BEGIN

Lemma owner_inv_step o a a' :
  Admin.step a a' -> owner_inv o a -> owner_inv o a'.
Proof.
  intros Hstep (Honly & Hin).
  destruct Hstep as [caller args now a|caller target a].
  - unfold Admin.add_admin.
    destruct (Admin.is_admin a caller 3) eqn:Hc; cbn [negb]; [|done].
    destruct args as [[[target|] [r|]]|]; try done.
    assert (Hins : forall r', r' <> Admin.owner ->
              owner_inv o
                (<[target := {| Admin.user_id := target; Admin.role := r';
                                Admin.added_by := Some caller;
                                Admin.added_at := now |}]> a)).
    { intros r' Hr'. split.
      - intros uid (adm & Hadm & Hrole)%is_admin_owner.
        rewrite lookup_insert in Hadm. case_decide as E.
        + injection Hadm as <-. done.
        + apply Honly, is_admin_owner. by exists adm.
      - intros Ho. rewrite lookup_insert. case_decide; [by eexists|auto]. }
    destruct r; cbn [Admin.admins_after Admin.done]; [done|by apply Hins..].
  - unfold Admin.remove_admin.
    destruct (Admin.is_admin a caller 3) eqn:Hc; cbn [negb]; [|done].
    destruct target as [[target|]|]; try done.
    destruct (a !! target) as [adm|] eqn:Ht; [|done].
    assert (Hdel : Admin.role adm <> Admin.owner ->
                   owner_inv o (delete target a)).
    { intros Hrole.
      destruct (Honly _ Hc) as (-> & Ho).
      apply is_admin_owner in Hc as (own & Hown & Hown_role).
      split.
      - intros uid (adm' & Hadm' & Hrole')%is_admin_owner.
        apply lookup_delete_Some in Hadm' as (_ & Hadm').
        apply Honly, is_admin_owner. by exists adm'.
      - intros _. rewrite lookup_delete. case_decide as E.
        + subst target. congruence.
        + by eexists. }
    destruct (Admin.role adm) eqn:Hrole;
      cbn [Admin.admins_after Admin.done]; [done|by apply Hdel..].
Qed.

(** Without a level-3 user the two commands that write the store refuse
    every call. *)
Lemma step_without_owner a a' :
  (forall uid, Admin.is_admin a uid 3 = false) -> Admin.step a a' -> a' = a.
Proof.
  intros Hnone Hstep.
  destruct Hstep as [caller args now a|caller target a].
  - unfold Admin.add_admin. by rewrite Hnone.
  - unfold Admin.remove_admin. by rewrite Hnone.
Qed.

Lemma run_without_owner a a' :
  (forall uid, Admin.is_admin a uid 3 = false) ->
  rtc Admin.step a a' -> a' = a.
Proof.
  intros Hnone Hrun.
  refine (rtc_ind_r (R := Admin.step) (fun x => x = a) a _ _ a' Hrun);
    [done|].
  intros a1 a2 _ Hstep ->. by apply step_without_owner.
Qed.

(** *** Runs of the program with its admins *)

Lemma bot_step_admins b b' :
  bot_step b b' ->
  admin_users b' = admin_users b \/ Admin.step (admin_users b) (admin_users b').
Proof.
  intros []; cbn; try (by left); right; constructor.
Qed.

Lemma bot_step_core b b' :
  bot_step b b' -> core b' = core b \/ step (core b) (core b').
Proof.
  intros []; cbn; try (by left); right; by constructor.
Qed.

Lemma bot_run_admins b b' :
  rtc bot_step b b' -> rtc Admin.step (admin_users b) (admin_users b').
Proof.
  intros Hrun.
  refine (rtc_ind_r (R := bot_step)
            (fun x => rtc Admin.step (admin_users b) (admin_users x))
            b _ _ b' Hrun); [done|].
  intros b1 b2 _ Hstep IH.
  destruct (bot_step_admins _ _ Hstep) as [->|H]; [done|by eapply rtc_r].
Qed.

Lemma bot_run_core b b' :
  rtc bot_step b b' -> rtc step (core b) (core b').
Proof.
  intros Hrun.
  refine (rtc_ind_r (R := bot_step)
            (fun x => rtc step (core b) (core x)) b _ _ b' Hrun); [done|].
  intros b1 b2 _ Hstep IH.
  destruct (bot_step_core _ _ Hstep) as [->|H]; [done|by eapply rtc_r].
Qed.

Lemma bot_run_owner_inv o t rr b :
  rtc bot_step (bot_initial o t rr) b -> owner_inv o (admin_users b).
Proof.
  intros Hrun%bot_run_admins. cbn in Hrun.
  refine (rtc_ind_r (R := Admin.step) (owner_inv o) (Admin.initial o t)
            _ _ _ Hrun); [apply owner_inv_initial|].
  intros a1 a2 _ Hstep IH. by eapply owner_inv_step.
Qed.

Lemma bob_admin_run : rtc bot_step Sample5.opened Sample5.bob_admin.
Proof. apply rtc_once. apply bot_add_admin. Qed.

Lemma alice_moderator_run :
  rtc bot_step Sample5.opened Sample5.alice_moderator.
Proof.
  eapply rtc_r; [exact bob_admin_run|]. apply bot_add_admin.
Qed.

Lemma unowned_busy_run : rtc bot_step Sample5.unowned Sample5.unowned_busy.
Proof.
  eapply rtc_l; [apply (bot_start Sample5.carol None)|].
  apply rtc_once.
  exact (bot_add_task Sample.bob (Some Sample.survey)
           {| admin_users := admin_users Sample5.unowned;
              core := after (start Sample5.carol None
                               (core Sample5.unowned)) |}).
Qed.

(** X11: however the program is run from the state [main] starts it in,
    a user who passes the level-3 check is the owner configured in the
    environment, and an owner was configured: [add_admin] never grants
    the owner role and no other command writes the admin store. *)
Theorem only_configured_owner o t rr b uid :
  rtc bot_step (bot_initial o t rr) b ->
  Admin.is_admin (admin_users b) uid 3 = true ->
  uid = o /\ o <> 0.
Proof.
  intros Hrun Hlevel.
  destruct (bot_run_owner_inv _ _ _ _ Hrun) as (Honly & _). by apply Honly.
Qed.

Lemma only_configured_owner_witness :
  Sample.alice = Sample.alice /\ Sample.alice <> 0.
Proof.
  apply (only_configured_owner Sample.alice 0 50 Sample5.bob_admin
           Sample.alice bob_admin_run).
  vm_compute. reflexivity.
Defined.

(** X12: a configured owner passes the level-1 check in every state the
    program reaches: [remove_admin] refuses to delete an owner, and once
    the owner has given themself a lower role nobody is left to delete
    them. *)
Theorem owner_stays_admin o t rr b :
  o <> 0 ->
  rtc bot_step (bot_initial o t rr) b ->
  Admin.is_admin (admin_users b) o 1 = true.
Proof.
  intros Ho Hrun.
  destruct (bot_run_owner_inv _ _ _ _ Hrun) as (_ & Hin).
  by apply is_admin_member, Hin.
Qed.

Lemma owner_stays_admin_witness :
  Admin.is_admin (admin_users Sample5.alice_moderator) Sample.alice 1 = true.
Proof.
  apply (owner_stays_admin Sample.alice 0 50 Sample5.alice_moderator).
  - discriminate.
  - exact alice_moderator_run.
Defined.

(** X13: an owner who appoints themself admin or moderator with
    [/add_admin] overwrites their own owner entry; from then on nobody
    passes the level-3 check and the admin store never changes again,
    whatever commands follow. *)
Theorem self_demotion_is_final o t rr b r now b' :
  rtc bot_step (bot_initial o t rr) b ->
  Admin.is_admin (admin_users b) o 3 = true ->
  r <> Admin.owner ->
  rtc bot_step (demote_self o r now b) b' ->
  Admin.get_admin_level (admin_users (demote_self o r now b)) o
    = Admin.level r /\
  (forall uid, Admin.is_admin (admin_users b') uid 3 = false) /\
  admin_users b' = admin_users (demote_self o r now b).
Proof.
  intros Hrun Howner Hr Hlater.
  destruct (bot_run_owner_inv _ _ _ _ Hrun) as (Honly & _).
  assert (E : admin_users (demote_self o r now b)
              = <[o := {| Admin.user_id := o; Admin.role := r;
                          Admin.added_by := Some o;
                          Admin.added_at := now |}]> (admin_users b)).
  { unfold demote_self, Admin.add_admin. cbn. rewrite Howner. cbn.
    by destruct r. }
  assert (Hnone : forall uid,
            Admin.is_admin (admin_users (demote_self o r now b)) uid 3
            = false).
  { intros uid. apply not_true_is_false.
    intros (adm & Hadm & Hrole)%is_admin_owner.
    rewrite E, lookup_insert in Hadm. case_decide as Eo.
    - injection Hadm as <-. done.
    - destruct (Honly uid) as (? & _); [|done].
      apply is_admin_owner. by exists adm. }
  pose proof (run_without_owner _ _ Hnone (bot_run_admins _ _ Hlater)) as Efix.
  split; [|split].
  - rewrite E. unfold Admin.get_admin_level. by rewrite lookup_insert_eq.
  - intros uid. by rewrite Efix.
  - exact Efix.
Qed.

END

● **Problem description**: What is needed is every line from the beginning of the data up to and including the line with "every call. *)", given again word for word.

● **Output**:
Lemma owner_inv_step o a a' :
  Admin.step a a' -> owner_inv o a -> owner_inv o a'.
Proof.
  intros Hstep (Honly & Hin).
  destruct Hstep as [caller args now a|caller target a].
  - unfold Admin.add_admin.
    destruct (Admin.is_admin a caller 3) eqn:Hc; cbn [negb]; [|done].
    destruct args as [[[target|] [r|]]|]; try done.
    assert (Hins : forall r', r' <> Admin.owner ->
              owner_inv o
                (<[target := {| Admin.user_id := target; Admin.role := r';
                                Admin.added_by := Some caller;
                                Admin.added_at := now |}]> a)).
    { intros r' Hr'. split.
      - intros uid (adm & Hadm & Hrole)%is_admin_owner.
        rewrite lookup_insert in Hadm. case_decide as E.
        + injection Hadm as <-. done.
        + apply Honly, is_admin_owner. by exists adm.
      - intros Ho. rewrite lookup_insert. case_decide; [by eexists|auto]. }
    destruct r; cbn [Admin.admins_after Admin.done]; [done|by apply Hins..].
  - unfold Admin.remove_admin.
    destruct (Admin.is_admin a caller 3) eqn:Hc; cbn [negb]; [|done].
    destruct target as [[target|]|]; try done.
    destruct (a !! target) as [adm|] eqn:Ht; [|done].
    assert (Hdel : Admin.role adm <> Admin.owner ->
                   owner_inv o (delete target a)).
    { intros Hrole.
      destruct (Honly _ Hc) as (-> & Ho).
      apply is_admin_owner in Hc as (own & Hown & Hown_role).
      split.
      - intros uid (adm' & Hadm' & Hrole')%is_admin_owner.
        apply lookup_delete_Some in Hadm' as (_ & Hadm').
        apply Honly, is_admin_owner. by exists adm'.
      - intros _. rewrite lookup_delete. case_decide as E.
        + subst target. congruence.
        + by eexists. }
    destruct (Admin.role adm) eqn:Hrole;
      cbn [Admin.admins_after Admin.done]; [done|by apply Hdel..].
Qed.

(** Without a level-3 user the two commands that write the store refuse
    every call. *)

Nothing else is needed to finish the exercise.